_About this exercise_
Transcribe all records verbatim.

_Dataset content_
Lemma analyze_text_ok env text response w :
  content_safety_reply env text = Ok response →
  analyze_text env text w =
    (Ok (Some (none_at_or_above 2 (categories_results response),
               categories_results response)),
     reported response (record (CallAnalyzeText text) None w)).
Proof.
  intros Hreply. unfold analyze_text, try_except.
  erewrite bind_ok; [|unfold content_safety_client_analyze_text; by rewrite Hreply].
  erewrite bind_ok; [|apply print_results_reported]. reflexivity.
Qed.

Lemma verdict_ok env text response :
  content_safety_reply env text = Ok response →
  verdict env text = Some (none_at_or_above 2 (categories_results response)).
Proof. intros H. unfold verdict. by rewrite (analyze_text_ok _ _ _ _ H). Qed.

Lemma verdict_raise env text e :
  content_safety_reply env text = Raise e → verdict env text = None.
Proof.
  intros H. unfold verdict. run. rewrite H.
  by destruct (isinstance e HttpResponseError).
Qed.

(** Every pass over a chat message ends in one of the seven ways. *)
Lemma loop_body_message user_id line env w :
  is_message line → MessagePass user_id line env w (loop_body user_id line env w).
Proof.
  intros (H1 & H2 & H3)%is_message_tests.
  unfold loop_body. erewrite bind_ok; [|reflexivity].
  rewrite H1, H2, H3.
  destruct (content_safety_reply env line) as [response|e] eqn:Hreply.
  - pose proof (verdict_ok _ _ _ Hreply) as Hv.
    erewrite bind_ok; [|erewrite bind_ok; [|by apply analyze_text_ok]; reflexivity].
    destruct (none_at_or_above 2 (categories_results response)).
    + run. destruct (query_fault env) as [e|] eqn:Hq; proj.
      { by eapply PassQueryFailed. }
      pose proof (reported_only_prints response
        (record (CallAnalyzeText line) None (emit (Prompt "You: ") w))) as (Hc & _).
      proj in Hc. proj. rewrite Hc.
      destruct (kernel_reply env line _) as [chat_response|e] eqn:Hk.
      * destruct (upsert_fault env) as [e|] eqn:Hu; proj; rewrite ?Hc.
        { by eapply PassUpsertFailed. }
        by eapply PassStored.
      * by eapply PassInvokeFailed.
    + run. by eapply PassUnsafe.
  - run. rewrite Hreply.
    destruct (isinstance e HttpResponseError) eqn:Hi.
    + by apply PassCaught.
    + by apply PassUncaught.
Qed.

Lemma trace_reported response w : trace (reported response w) = trace w.
Proof. by destruct (reported_only_prints response w) as (_ & ? & _). Qed.

Lemma container_reported response w : container (reported response w) = container w.
Proof. by destruct (reported_only_prints response w) as (? & _). Qed.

_Result of the exercise_
Lemma analyze_text_ok env text response w :
  content_safety_reply env text = Ok response →
  analyze_text env text w =
    (Ok (Some (none_at_or_above 2 (categories_results response),
               categories_results response)),
     reported response (record (CallAnalyzeText text) None w)).
Proof.
  intros Hreply. unfold analyze_text, try_except.
  erewrite bind_ok; [|unfold content_safety_client_analyze_text; by rewrite Hreply].
  erewrite bind_ok; [|apply print_results_reported]. reflexivity.
Qed.

Lemma verdict_ok env text response :
  content_safety_reply env text = Ok response →
  verdict env text = Some (none_at_or_above 2 (categories_results response)).
Proof. intros H. unfold verdict. by rewrite (analyze_text_ok _ _ _ _ H). Qed.

Lemma verdict_raise env text e :
  content_safety_reply env text = Raise e → verdict env text = None.
Proof.
  intros H. unfold verdict. run. rewrite H.
  by destruct (isinstance e HttpResponseError).
Qed.

(** Every pass over a chat message ends in one of the seven ways. *)
Lemma loop_body_message user_id line env w :
  is_message line → MessagePass user_id line env w (loop_body user_id line env w).
Proof.
  intros (H1 & H2 & H3)%is_message_tests.
  unfold loop_body. erewrite bind_ok; [|reflexivity].
  rewrite H1, H2, H3.
  destruct (content_safety_reply env line) as [response|e] eqn:Hreply.
  - pose proof (verdict_ok _ _ _ Hreply) as Hv.
    erewrite bind_ok; [|erewrite bind_ok; [|by apply analyze_text_ok]; reflexivity].
    destruct (none_at_or_above 2 (categories_results response)).
    + run. destruct (query_fault env) as [e|] eqn:Hq; proj.
      { by eapply PassQueryFailed. }
      pose proof (reported_only_prints response
        (record (CallAnalyzeText line) None (emit (Prompt "You: ") w))) as (Hc & _).
      proj in Hc. proj. rewrite Hc.
      destruct (kernel_reply env line _) as [chat_response|e] eqn:Hk.
      * destruct (upsert_fault env) as [e|] eqn:Hu; proj; rewrite ?Hc.
        { by eapply PassUpsertFailed. }
        by eapply PassStored.
      * by eapply PassInvokeFailed.
    + run. by eapply PassUnsafe.
  - run. rewrite Hreply.
    destruct (isinstance e HttpResponseError) eqn:Hi.
    + by apply PassCaught.
    + by apply PassUncaught.
Qed.

Lemma trace_reported response w : trace (reported response w) = trace w.
Proof. by destruct (reported_only_prints response w) as (_ & ? & _). Qed.

Lemma container_reported response w : container (reported response w) = container w.
Proof. by destruct (reported_only_prints response w) as (? & _). Qed.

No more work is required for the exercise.